To most, Bleak House is more cabinet of curiosities than home. The place is chock-full of props, life-size sculptures, and classic horror memorabilia intermingled seamlessly into the environment so that the director may have tea beside a life-sized HP Lovecraft or bounce ideas off of Edgar Allan Poe – just two examples of wax museum-esque lookalikes that inhabit del Toro’s home.
Bleak House is an unlikely paradise for the artist, who conceives his ideas amid his chaotic menagerie, often referring to an extensive library of horror classics and bringing his projects to fruition in a converted garage studio space where he facilitates production design. As his house contains the strands of his imagination, the curated selection on display at LACMA offers a peek inside del Toro’s mind.
Museum-goers will meet many characters from the director’s canon including the Faun, the supernatural center point of Pan’s Labyrinth, along with the slack-skinned Pale Man, the unforgettable fiend with eyes in his palms poised to chastise the gluttonous. Also on view are a black-shrouded ghost from Crimson Peak and the dizzying wingspan of the Angel of Death from Hellboy II: The Golden Army. Other uncanny character replicas make appearances from cult classics including Freaks and several iterations of Boris Karloff’s iconic Frankenstein. The up-close examinations of the characters enhance rather than detract from the movie magic – they hold up to scrutiny, at once repulsive and magnetic.
The exhibition is arranged by theme, filing paintings, drawings, maquettes, and concept film art by category: beginning with visions of death and the afterlife; continuing with explorations of magic and occultism; then concluding with representations of innocence and redemption. As viewers mill through the galleries, they’ll be further transported by an original soundscape composed by Gustavo Santaolalla.
Some consider the exhibit out of place in a museum context, but in the wake of the smash hit reception of MOCA’s 2009 Tim Burton exhibit (which LACMA hosted in 2011), curator Britt Salvesen knew there was an audience ready to receive it. ‘There is a mode of collecting that has this tradition even before museums as institutions existed,’ she told The Guardian. ‘And Guillermo del Toro is really an heir to that type of collecting.
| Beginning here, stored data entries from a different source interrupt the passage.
(* ===== verification/BinderAllocFacts.v ===== *)
(** * The binder buffer allocator: invariants and the facts behind them

    [tiling]: the buffer list tiles the mapped range in pieces of at least one
    pointer.  [tree_of]: an rb-tree holds a given set of buffers, sorted by a
    key.  [pages_grow]: what [binder_update_page_range] may do to the page
    array.  [wf] puts them together. *)

From Stdlib Require Import ZArith Lia.
From stdpp Require Import base option gmap sets sorting list.
From S2P Require Import Prelude RbTree BinderAlloc.

(** ** The buffer list as a tiling *)

Definition ud (m : gmap nat binder_buffer) (id : nat) : Z :=
  match m !! id with Some b => user_data b | None => 0 end.
Definition fr (m : gmap nat binder_buffer) (id : nat) : bool :=
  match m !! id with Some b => free b | None => false end.

(** Where the buffer after [id] starts, or the end of the space. *)
Fixpoint nxt (m : gmap nat binder_buffer) (fin : Z) (l : list nat) (id : nat) : Z :=
  match l with
  | [] => fin
  | y :: l' => if decide (id = y) then match l' with [] => fin | n :: _ => ud m n end
               else nxt m fin l' id
  end.

Definition starts (m : gmap nat binder_buffer) (fin : Z) (l : list nat) : Z :=
  match l with [] => fin | n :: _ => ud m n end.

Definition fin (s : binder_alloc) : Z := buffer s + buffer_size s.
Definition bend (s : binder_alloc) (id : nat) : Z := nxt (store s) (fin s) (buffers s) id.
Definition bsize (s : binder_alloc) (id : nat) : Z := bend s id - ud (store s) id.

Lemma nxt_here m f l1 id l2 : id ∉ l1 -> nxt m f (l1 ++ id :: l2) id = starts m f l2.
Proof.
  induction l1 as [|y l1 IH]; simpl; intros Hid; [by rewrite decide_True|].
  apply not_elem_of_cons in Hid as [? ?]. rewrite decide_False by done. by apply IH.
Qed.

Lemma nxt_l m f l1 l2 j : j ∈ l1 -> nxt m f (l1 ++ l2) j = nxt m (starts m f l2) l1 j.
Proof.
  induction l1 as [|y l1 IH]; intros Hj; [by apply not_elem_of_nil in Hj|]. simpl.
  case_decide as Hjy.
  - destruct l1 as [|z l1]; simpl; [by destruct l2|done].
  - apply IH. apply elem_of_cons in Hj. tauto.
Qed.

Lemma nxt_r m f l1 l2 j : j ∉ l1 -> nxt m f (l1 ++ l2) j = nxt m f l2 j.
Proof.
  induction l1 as [|y l1 IH]; intros Hj; [done|]. apply not_elem_of_cons in Hj as [? ?].
  simpl. rewrite decide_False by done. by apply IH.
Qed.

Lemma nxt_ext m m' f l j : (forall i, i ∈ l -> ud m' i = ud m i) -> nxt m' f l j = nxt m f l j.
Proof.
  induction l as [|y l IH]; intros E; [done|]. simpl. case_decide.
  - destruct l as [|z l]; [done|]. apply E. right. by left.
  - apply IH. intros i Hi. apply E. by right.
Qed.

Lemma starts_ext m m' f l : (forall i, i ∈ l -> ud m' i = ud m i) -> starts m' f l = starts m f l.
Proof. destruct l as [|y l]; intros E; [done|]. apply E. by left. Qed.

(** Every piece is at least a pointer long. *)
Definition long (m : gmap nat binder_buffer) (f : Z) (l : list nat) : Prop :=
  forall id, id ∈ l -> SIZEOF_PTR <= nxt m f l id - ud m id /\
    (nxt m f l id - ud m id) mod SIZEOF_PTR = 0.
Lemma new_buf_ok E s ns d o e is_async :
  wf s -> (forall n, ns = Some n -> store s !! n = None) -> is_u64 d -> is_u64 o -> is_u64 e ->
  exists r s', binder_alloc_new_buf E ns d o e is_async s = Some (r, s') /\
    new_buf_post E s ns d o e is_async r s'.
Proof.
  intros Hwf Hns Hd Ho He. pose proof (pages_only_refl s Hwf) as Hpo.
  unfold binder_alloc_new_buf, binder_alloc_new_buf_locked. erewrite bind_eq by reflexivity.
  case_bool_decide as Hvma.
  { exists (inr (- ESRCH)), s. split; [done|]. split; [done|]. left. split; [done|].
    by intros (_ & _ & ? & _). }
  destruct (request_size d o e) as [size0|] eqn:Hreq.
  2:{ exists (inr (- EINVAL)), s. split; [done|]. split; [done|]. right; left. done. }
  erewrite bind_eq by reflexivity.
  destruct (is_async && (free_async_space s <? u64 (size0 + SIZEOF_BINDER_BUFFER))) eqn:Has.
  { exists (inr (- ENOSPC)), s. split; [done|]. split; [done|]. right; right; left. split; [done|].
    exists size0. split; [done|]. left. zbool. split; [done|].
    destruct (request_size_pos d o e size0 Hd Ho He Hreq) as [Hs0 _].
    assert (u64 (size0 + SIZEOF_BINDER_BUFFER) <= size0 + SIZEOF_BINDER_BUFFER).
    { unfold u64. apply Z.mod_le; [unfold SIZEOF_BINDER_BUFFER; lia|done]. } lia. }
  cbv zeta. pose proof (wf_tiling _ Hwf) as Ht. pose proof (wf_free _ Hwf) as (F1 & F2 & F3).
  destruct (best_fit_spec s (Z.max size0 SIZEOF_PTR) Ht (free_buffers s) None F3) as ([[id|] exact] & Ef & Hp);
    [intros i Hi; by apply F2| |]; erewrite bind_eq by exact Ef; cbn [fst snd].
  - destruct Hp as [(l1 & l2 & Hio & Hex & Hle & Hlow & Hmin)|(_ & [=] & _)].
    by eapply new_buf_fit_ok.
  - destruct Hp as (_ & _ & Hall).
    destruct (totals_total s (rb_inorder (allocated_buffers s)) (Totals 0 0 0) Ht) as [r1 E1].
    { intros i Hi. by apply (wf_allocated _ Hwf) in Hi as [? _]. }
    destruct (totals_total s (rb_inorder (free_buffers s)) (Totals 0 0 0) Ht) as [r2 E2].
    { intros i Hi. by apply F2 in Hi as [? _]. }
    erewrite bind_eq by exact E1. erewrite bind_eq by exact E2.
    exists (inr (- ENOSPC)), s. split; [done|]. split; [done|]. right; right; left. split; [done|].
    exists size0. split; [done|]. right. intros j Hj Hfj. apply Hall. by apply F2.
Qed.
End ops.
(** A buffer whose permission is gone is found and refused. *)
Lemma prepare_again s id b ptr : wf s -> store s !! id = Some b -> free b = false -> user_data b = ptr ->
  let s1 := set_store (<[id := handed_out b]> (store s)) s in
  binder_alloc_prepare_to_free ptr s1 = Some (LookupErr (- EPERM), s1).
Proof.
  intros Hwf Hb Hf Hu s1. assert (Hwf1 : wf s1) by by apply (wf_touch s id b).
  assert (Hb1 : store s1 !! id = Some (handed_out b)) by apply lookup_insert_eq.
  assert (Hid1 : id ∈ buffers s1) by (apply (ti_store _ (wf_tiling _ Hwf1)); by eexists).
  destruct (prepare_to_free_ok s1 ptr Hwf1) as (r & s2 & E & Hp & _). rewrite E.
  pose proof (wf_allocated _ Hwf1) as (_ & A2 & _).
  assert (Hin : id ∈ rb_inorder (allocated_buffers s1)) by (apply A2; by rewrite (fr_eq s1 id _ Hb1)).
  destruct r as [|i|err].
  - destruct Hp as [_ Hp]. destruct (Hp id Hin). by rewrite (ud_eq s1 id _ Hb1).
  - destruct Hp as (bi & Hi & Hbi & Hui & Hai & _). apply A2 in Hi as [Hi _].
    assert (i = id) as ->; [|rewrite Hb1 in Hbi; by injection Hbi as <-]. apply (ud_inj s1); [apply wf_tiling, Hwf1|done..|].
    by rewrite (ud_eq s1 i bi), (ud_eq s1 id _ Hb1), Hui.
  - by destruct Hp as (-> & -> & _).
Qed.

(** ** Allocation *)

Section theorems.
Context `{RB : Rbtree} {RBL : RbtreeLaws}.

(** C19: a successful allocation takes a free buffer that is large enough and
    of which no smaller large enough one exists, cuts exactly the rounded
    request (at least 8 bytes) off its start and leaves the rest free behind
    it, changes no other buffer, keeps the allocator's invariant, and has put
    a page behind every byte of the buffer it returns. *)
Theorem new_buf_best_fit E ns d o e is_async s id s' :
  wf s -> (forall n, ns = Some n -> store s !! n = None) -> is_u64 d -> is_u64 o -> is_u64 e ->
  binder_alloc_new_buf E ns d o e is_async s = Some (inl id, s') ->
  exists size b ps A B, request_size d o e = Some size /\
    let len := Z.max size 8 in
    wf s' /\
    (fr (store s) id = true /\ len <= bsize s id /\
     forall j, j ∈ buffers s -> fr (store s) j = true -> len <= bsize s j -> bsize s id <= bsize s j) /\
    abs s = A ++ (ud (store s) id, bend s id, true) :: B /\
    abs s' = A ++ (ud (store s) id, ud (store s) id + len, false) ::
      (if bsize s id =? len then [] else [(ud (store s) id + len, bend s id, true)]) ++ B /\
    (forall j, j ∈ buffers s -> j <> id -> store s' !! j = store s !! j) /\
    store s' !! id = Some b /\ (data_size b, offsets_size b, extra_buffers_size b) = (d, o, e) /\
    allow_user_free b = false /\ async_transaction b = is_async /\
    pages s' = Some ps /\ backed ps (base_off s' b) (Z.to_nat len).
Proof.
  intros Hwf Hns Hd Ho He Er.
  destruct (new_buf_ok E s ns d o e is_async Hwf Hns Hd Ho He) as (r1 & s1 & E1 & Hp).
  rewrite Er in E1. injection E1 as <- <-.
  destruct Hp as (_ & size & Hreq & [Hwf' (b & Hb & Hf & Hb') Hfit Hbest (A & B & EA & EB) _ _ _ Hoth]).
  set (B' := taken_buf b d o e is_async) in *. destruct (wf_pages _ Hwf') as (ps & Hps & _).
  exists size, B', ps, A, B. unfold SIZEOF_PTR in *.
  assert (Hlen : bsize s' id = Z.max size 8).
  { destruct (wf_sizes _ Hwf' id B' Hb' eq_refl) as (z & Hz & ->).
    unfold B' in Hz. cbn [data_size offsets_size extra_buffers_size taken_buf] in Hz.
    rewrite Hreq in Hz. by injection Hz as ->. }
  split; [done|]. split; [done|]. split; [by rewrite (fr_eq s id b)|].
  do 8 (split; [done|]).
  replace (base_off s' B') with (base_off s' B' + 0)%nat by lia.
  apply (backed_buffer s' id); [done..|rewrite Hlen; lia].
Qed.

(** C20: when the process still has its mapping and the kernel has memory,
    every request whose rounded size does not overflow and that some free
    buffer can hold (and, for an asynchronous one, that the asynchronous space
    can hold) succeeds. *)
Theorem new_buf_succeeds E ns d o e is_async s size j :
  wf s -> (forall n, ns = Some n -> store s !! n = None) -> is_u64 d -> is_u64 o -> is_u64 e ->
  helpful E s ns -> request_size d o e = Some size ->
  (is_async = true -> size + SIZEOF_BINDER_BUFFER <= free_async_space s) ->
  j ∈ buffers s -> fr (store s) j = true -> Z.max size 8 <= bsize s j ->
  exists id s', binder_alloc_new_buf E ns d o e is_async s = Some (inl id, s').
Proof.
  intros Hwf Hns Hd Ho He Hh Hreq Has Hj Hf Hle.
  destruct (new_buf_ok E s ns d o e is_async Hwf Hns Hd Ho He) as ([id|err] & s' & Er & Hp); [by exists id, s'|].
  exfalso. destruct Hp as [_ [[_ Hn]|[[_ Hn]|[(_ & size' & Hreq' & Hn)|[_ Hn]]]]]; [done|congruence| |done].
  rewrite Hreq in Hreq'. injection Hreq' as <-. unfold SIZEOF_PTR in *. destruct Hn as [[-> Hn]|Hn].
  - specialize (Has eq_refl). lia.
  - specialize (Hn j Hj Hf). lia.
Qed.
Definition binder_init_node_ilocked (p new_node : nat) (fp : option flat_binder_object) : M binder nat :=
  let ptr := match fp with Some f => fbo_binder f | None => 0 end in
  let cookie := match fp with Some f => fbo_cookie f | None => 0 end in
  let flags := match fp with Some f => fbo_flags f | None => 0 end in
  let! P := proc_at p in
  let! found := rb_link (cmp_node_ptr ptr) new_node (proc_nodes P) in
  match found with
  | inl n => binder_inc_node_tmpref_ilocked n ;! ret n
  | inr t =>
    binder_stats_created BINDER_STAT_NODE ;!
    put_proc_at p (set_proc_nodes (rb_insert_color new_node t) P) ;!
    let! id := next_id in
    put_node_at new_node (Node id (Some p) [] 0 0 0 1 ptr cookie false false false false false
      (negb (Z.land flags FLAT_BINDER_FLAG_ACCEPTS_FDS =? 0))
      (negb (Z.land flags FLAT_BINDER_FLAG_TXN_SECURITY_CTX =? 0))
      (Z.land flags FLAT_BINDER_FLAG_PRIORITY_MASK)) ;!
    ret new_node
  end.

(** [new_node]: [kzalloc]'s result. *)
Definition binder_new_node (p : nat) (new_node : option nat) (fp : option flat_binder_object)
    : M binder (option nat) :=
  match new_node with
  | None => ret None
  | Some n => let! node := binder_init_node_ilocked p n fp in ret (Some node)
  end.

Definition binder_free_node (n : nat) : M binder unit :=
  let! _ := node_at n in
  modify (fun s => set_nodes (delete n (nodes s)) s) ;!
  binder_stats_deleted BINDER_STAT_NODE.

(** [node == node->proc->context->binder_context_mgr_node] *)
Definition is_context_mgr (n : nat) (N : binder_node) : M binder bool :=
  match node_proc N with
  | None => ret false
  | Some p =>
    let! P := proc_at p in
    let! s := get in
    ret (bool_decide (binder_context_mgr_node s !! proc_context P = Some n))
  end.

(** [container_of(target_list, struct binder_thread, todo)]: only the todo
    list of a thread is in a thread. *)
Definition thread_of_list (l : worklist) : M binder nat :=
  match l with thread_todo t => ret t | _ => oops end.

Definition binder_inc_node_nilocked (n : nat) (strong internal : bool) (target_list : option worklist)
    : M binder Z :=
  let! N := node_at n in
  if strong then
    let! mgr := is_context_mgr n N in
    if internal && bool_decide (target_list = None) && (internal_strong_refs N =? 0)
       && negb (mgr && has_strong_ref N)
    then ret (- EINVAL)
    else
      put_node_at n (if internal
        then set_counts (s32 (internal_strong_refs N + 1)) (local_weak_refs N) (local_strong_refs N) (tmp_refs N) N
        else set_counts (internal_strong_refs N) (local_weak_refs N) (s32 (local_strong_refs N + 1)) (tmp_refs N) N) ;!
      match target_list with
      | Some l =>
        if negb (has_strong_ref N) then
          let! t := thread_of_list l in
          binder_dequeue_work_ilocked (WNode n) ;!
          binder_enqueue_deferred_thread_work_ilocked t (WNode n) ;!
          ret 0
        else ret 0
      | None => ret 0
      end
  else
    (if internal then ret tt
     else put_node_at n (set_counts (internal_strong_refs N) (s32 (local_weak_refs N + 1))
            (local_strong_refs N) (tmp_refs N) N)) ;!
    let! s := get in
    if negb (has_weak_ref N) && negb (on_list (WNode n) s) then
      match target_list with
      | None => ret (- EINVAL)
      | Some l => binder_enqueue_work_ilocked (WNode n) (Some l) ;! ret 0
      end
    else ret 0.

Definition binder_inc_node (n : nat) (strong internal : bool) (target_list : option worklist) : M binder Z :=
  binder_inc_node_nilocked n strong internal target_list.

(** The second half of [binder_dec_node_nilocked], once the kind of
    reference dropped is gone: tell the owner, or unlink the node and return
    [true] when nothing holds it. *)
Definition dec_node_tail (n : nat) (N : binder_node) : M binder bool :=
  match node_proc N with
  | Some p =>
    if has_strong_ref N || has_weak_ref N then
      let! s := get in
      (if on_list (WNode n) s then ret tt
       else binder_enqueue_work_ilocked (WNode n) (Some (proc_todo p)) ;! binder_wakeup_proc_ilocked p) ;!
      ret false
    else if bool_decide (node_refs N = []) && (local_strong_refs N =? 0) && (local_weak_refs N =? 0)
            && (tmp_refs N =? 0)
    then
      binder_dequeue_work_ilocked (WNode n) ;!
      let! P := proc_at p in
      put_proc_at p (set_proc_nodes (rb_erase n (proc_nodes P)) P) ;!
      ret true
    else ret false
  | None =>
    if bool_decide (node_refs N = []) && (local_strong_refs N =? 0) && (local_weak_refs N =? 0)
       && (tmp_refs N =? 0)
    then
      let! s := get in
      bug_on (on_list (WNode n) s) ;!
      modify (fun s => set_dead_nodes (list_del n (binder_dead_nodes s)) s) ;!
      ret true
    else ret false
  end.

Definition binder_dec_node_nilocked (n : nat) (strong internal : bool) : M binder bool :=
  let! N := node_at n in
  if strong then
    let N := if internal
      then set_counts (s32 (internal_strong_refs N - 1)) (local_weak_refs N) (local_strong_refs N) (tmp_refs N) N
      else set_counts (internal_strong_refs N) (local_weak_refs N) (s32 (local_strong_refs N - 1)) (tmp_refs N) N in
    put_node_at n N ;!
    if negb (local_strong_refs N =? 0) || negb (internal_strong_refs N =? 0) then ret false
    else dec_node_tail n N
  else
    let N := if internal then N
      else set_counts (internal_strong_refs N) (s32 (local_weak_refs N - 1)) (local_strong_refs N) (tmp_refs N) N in
    put_node_at n N ;!
    if negb (local_weak_refs N =? 0) || negb (tmp_refs N =? 0) || negb (bool_decide (node_refs N = []))
    then ret false
    else dec_node_tail n N.

Definition binder_dec_node (n : nat) (strong internal : bool) : M binder unit :=
  let! free_node := binder_dec_node_nilocked n strong internal in
  if free_node : bool then binder_free_node n else ret tt.

Definition binder_dec_node_tmpref (n : nat) : M binder unit :=
  let! N := node_at n in
  let tmp := s32 (tmp_refs N - 1) in
  put_node_at n (set_counts (internal_strong_refs N) (local_weak_refs N) (local_strong_refs N) tmp N) ;!
  bug_on (tmp <? 0) ;!
  let! free_node := binder_dec_node_nilocked n false true in
  if free_node : bool then binder_free_node n else ret tt.

Definition binder_put_node (n : nat) : M binder unit := binder_dec_node_tmpref n.

(** ** References *)

Definition cmp_ref_desc (d : Z) (r : nat) : M binder comparison :=
  let! R := ref_at r in ret (Z.compare d (desc (ref_data R))).

(** Pointers compare by address; [ref->node] is not NULL in the tree. *)
Definition cmp_ref_node (n : nat) (r : nat) : M binder comparison :=
  let! R := ref_at r in
  let! n' := deref (ref_node R) in
  ret (Z.compare (Z.of_nat n) (Z.of_nat n')).

Definition binder_get_ref_olocked (p : nat) (d : Z) (need_strong_ref : bool) : M binder (option nat) :=
  let! P := proc_at p in
  let! found := rb_find (cmp_ref_desc d) (refs_by_desc P) in
  match found with
  | None => ret None
  | Some r =>
    let! R := ref_at r in
    if need_strong_ref && (strong (ref_data R) =? 0) then ret None else ret (Some r)
  end.

(** The descriptor for a new reference: the references in descriptor order. *)
Fixpoint next_desc (l : list nat) (d : Z) : M binder Z :=
  match l with
  | [] => ret d
  | r :: l' =>
    let! R := ref_at r in
    if d <? desc (ref_data R) then ret d else next_desc l' (u32 (desc (ref_data R) + 1))
  end.

(** The insertion of a new reference, after the lookup has found none and
    linked it into [by_node]. *)
Definition insert_new_ref (p n new_ref : nat) (by_node : rb_tree) : M binder nat :=
  binder_stats_created BINDER_STAT_REF ;!
  let! id := next_id in
  let! P := proc_at p in
  put_proc_at p (set_refs_trees (refs_by_desc P) (rb_insert_color new_ref by_node) P) ;!
  let! s := get in
  let d0 := if bool_decide (binder_context_mgr_node s !! proc_context P = Some n) then 0 else 1 in
  let! d := next_desc (rb_inorder (refs_by_desc P)) d0 in
  put_ref_at new_ref (Ref (RefData id d 0 0) p (Some n) None) ;!
  let! linked := rb_link (cmp_ref_desc d) new_ref (refs_by_desc P) in
  match linked with
  | inl _ => oops
  | inr t =>
    put_proc_at p (set_refs_trees (rb_insert_color new_ref t) (rb_insert_color new_ref by_node) P) ;!
    upd_node n (fun N => set_node_refs (new_ref :: node_refs N) N) ;!
    ret new_ref
  end.

(** [new_ref] is a zeroed allocation, linked into the node tree by the loop. *)
Definition binder_get_ref_for_node_olocked (p n : nat) (new_ref : option nat) : M binder (option nat) :=
  let! P := proc_at p in
  let! found := rb_link (cmp_ref_node n) (default 0%nat new_ref) (refs_by_node P) in
  match found, new_ref with
  | inl r, _ => ret (Some r)
  | inr _, None => ret None
  | inr t, Some r => let! r := insert_new_ref p n r t in ret (Some r)
  end.

Definition binder_cleanup_ref_olocked (r : nat) : M binder unit :=
  let! R := ref_at r in
  let! P := proc_at (ref_proc R) in
  put_proc_at (ref_proc R) (set_refs_trees (rb_erase r (refs_by_desc P)) (rb_erase r (refs_by_node P)) P) ;!
  let! n := deref (ref_node R) in
  (if negb (strong (ref_data R) =? 0)
   then binder_dec_node_nilocked n true true ;! ret tt
   else ret tt) ;!
  upd_node n (fun N => set_node_refs (list_del r (node_refs N)) N) ;!
  let! delete_node := binder_dec_node_nilocked n false true in
  (if delete_node : bool then ret tt
   else put_ref_at r (Ref (ref_data R) (ref_proc R) None (ref_death R))) ;!
  (match ref_death R with
   | Some d => binder_dequeue_work (WDeath d) ;! binder_stats_deleted BINDER_STAT_DEATH
   | None => ret tt
   end) ;!
  binder_stats_deleted BINDER_STAT_REF.

Definition set_ref_counts (st wk : Z) (R : binder_ref) : binder_ref :=
  Ref (RefData (rdata_debug_id (ref_data R)) (desc (ref_data R)) st wk) (ref_proc R) (ref_node R) (ref_death R).

Definition binder_inc_ref_olocked (r : nat) (strong_ : bool) (target_list : option worklist) : M binder Z :=
  let! R := ref_at r in
  let! n := deref (ref_node R) in
  if strong_ then
    let! rv := (if strong (ref_data R) =? 0 then binder_inc_node n true true target_list else ret 0) in
    if negb (rv =? 0) then ret rv
    else put_ref_at r (set_ref_counts (s32 (strong (ref_data R) + 1)) (weak (ref_data R)) R) ;! ret 0
  else
    let! rv := (if weak (ref_data R) =? 0 then binder_inc_node n false true target_list else ret 0) in
    if negb (rv =? 0) then ret rv
    else put_ref_at r (set_ref_counts (strong (ref_data R)) (s32 (weak (ref_data R) + 1)) R) ;! ret 0.

Definition binder_dec_ref_olocked (r : nat) (strong_ : bool) : M binder bool :=
  let! R := ref_at r in
  let! n := deref (ref_node R) in
  let finish (R : binder_ref) : M binder bool :=
    if (strong (ref_data R) =? 0) && (weak (ref_data R) =? 0)
    then binder_cleanup_ref_olocked r ;! ret true else ret false in
  if strong_ then
    if strong (ref_data R) =? 0 then ret false
    else
      let R := set_ref_counts (s32 (strong (ref_data R) - 1)) (weak (ref_data R)) R in
      put_ref_at r R ;!
      (if strong (ref_data R) =? 0 then binder_dec_node n true true else ret tt) ;!
      finish R
  else
    if weak (ref_data R) =? 0 then ret false
    else
      let R := set_ref_counts (strong (ref_data R)) (s32 (weak (ref_data R) - 1)) R in
      put_ref_at r R ;! finish R.

Definition binder_get_node_from_ref (p : nat) (d : Z) (need_strong_ref : bool)
    : M binder (option (nat * binder_ref_data)) :=
  let! found := binder_get_ref_olocked p d need_strong_ref in
  match found with
  | None => ret None
  | Some r =>
    let! R := ref_at r in
    let! n := deref (ref_node R) in
    binder_inc_node_tmpref n ;!
    ret (Some (n, ref_data R))
  end.

Definition binder_free_ref (r : nat) : M binder unit :=
  let! R := ref_at r in
  (match ref_node R with Some n => binder_free_node n | None => ret tt end) ;!
  (match ref_death R with
   | Some d => modify (fun s => set_deaths (delete d (deaths s)) s)
   | None => ret tt
   end) ;!
  modify (fun s => set_refs (delete r (refs s)) s).

(** The result is the error code and the reference's data after the change
    ([None] when there is no such reference). *)
Definition binder_update_ref_for_handle (p : nat) (d : Z) (increment strong_ : bool)
    : M binder (Z * option binder_ref_data) :=
  let! found := binder_get_ref_olocked p d strong_ in
  match found with
  | None => ret (- EINVAL, None)
  | Some r =>
    let! res :=
      (if increment then let! rv := binder_inc_ref_olocked r strong_ None in ret (rv, false)
       else let! del := binder_dec_ref_olocked r strong_ in ret (0, del)) in
    let! R := ref_at r in
    (if snd res : bool then binder_free_ref r else ret tt) ;!
    ret (fst res, Some (ref_data R))
  end.

Definition binder_dec_ref_for_handle (p : nat) (d : Z) (strong_ : bool) : M binder (Z * option binder_ref_data) :=
  binder_update_ref_for_handle p d false strong_.

(** The second critical section of [binder_inc_ref_for_node]: [new_ref] is the
    allocation made between the two; another thread may have created the
    reference meanwhile. *)
Definition inc_ref_for_node_locked (p n : nat) (strong_ : bool) (target_list : option worklist)
    (new_ref : option nat) : M binder (option (Z * binder_ref_data)) :=
  let! found := binder_get_ref_for_node_olocked p n new_ref in
  match found with
  | None => ret None
  | Some r =>
    let! rv := binder_inc_ref_olocked r strong_ target_list in
    let! R := ref_at r in
    ret (Some (rv, ref_data R))
  end.
(** ** Keys *)

Definition nptr (s : binder) (n : nat) : Z := match nodes s !! n with Some N => node_ptr N | None => 0 end.
Definition rdesc (s : binder) (r : nat) : Z := match refs s !! r with Some R => desc (ref_data R) | None => 0 end.
Definition rnode (s : binder) (r : nat) : Z :=
  match refs s !! r with Some R => Z.of_nat (default 0%nat (ref_node R)) | None => 0 end.
(** Whether the reference holds its node strongly. *)
Definition rstrong (s : binder) (r : nat) : Z :=
  match refs s !! r with Some R => if strong (ref_data R) =? 0 then 0 else 1 | None => 0 end.

(** The tree holds exactly the elements of [P], in strict key order. *)
Definition holds_set (key : nat -> Z) (t : rb_tree) (P : nat -> Prop) : Prop :=
  rb_keyed key t /\ forall x, x ∈ rb_inorder t <-> P x.

Definition is_mgr (s : binder) (n : nat) : Prop := exists c, binder_context_mgr_node s !! c = Some n.

Definition b2z (b : bool) : Z := if b then 1 else 0.

(** The counts taken back when the owner answers; a dead node's owner never
    does. *)
Definition owed (N : binder_node) (pending : bool) : Z :=
  match node_proc N with Some _ => b2z pending | None => 0 end.

(** The process whose threads may handle a list. *)
Definition list_owner (s : binder) (l : worklist) : option nat :=
  match l with
  | proc_todo p => Some p
  | thread_todo t => T ← threads s !! t; Some (thread_proc T)
  | _ => None
  end.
The cabinet of curiosities is a way of creating a world in miniature and uniting various objects often endowed with some kind of power, value or beauty and aggregating them together in often seemingly random arrangements that made sense maybe only to the collector.’
In a city like Los Angeles, where thousands of artists participate in every aspect of moviemaking, the show is part mirror. The exhibit portrays the inner workings of the artistic genius we’ve revered on the silver screen. Exploring the memorabilia on view at LACMA, viewers can begin to make out a method to del Toro’s arresting madness.
Guillermo del Toro: At Home With Monsters is on view at LACMA through November 27, 2016.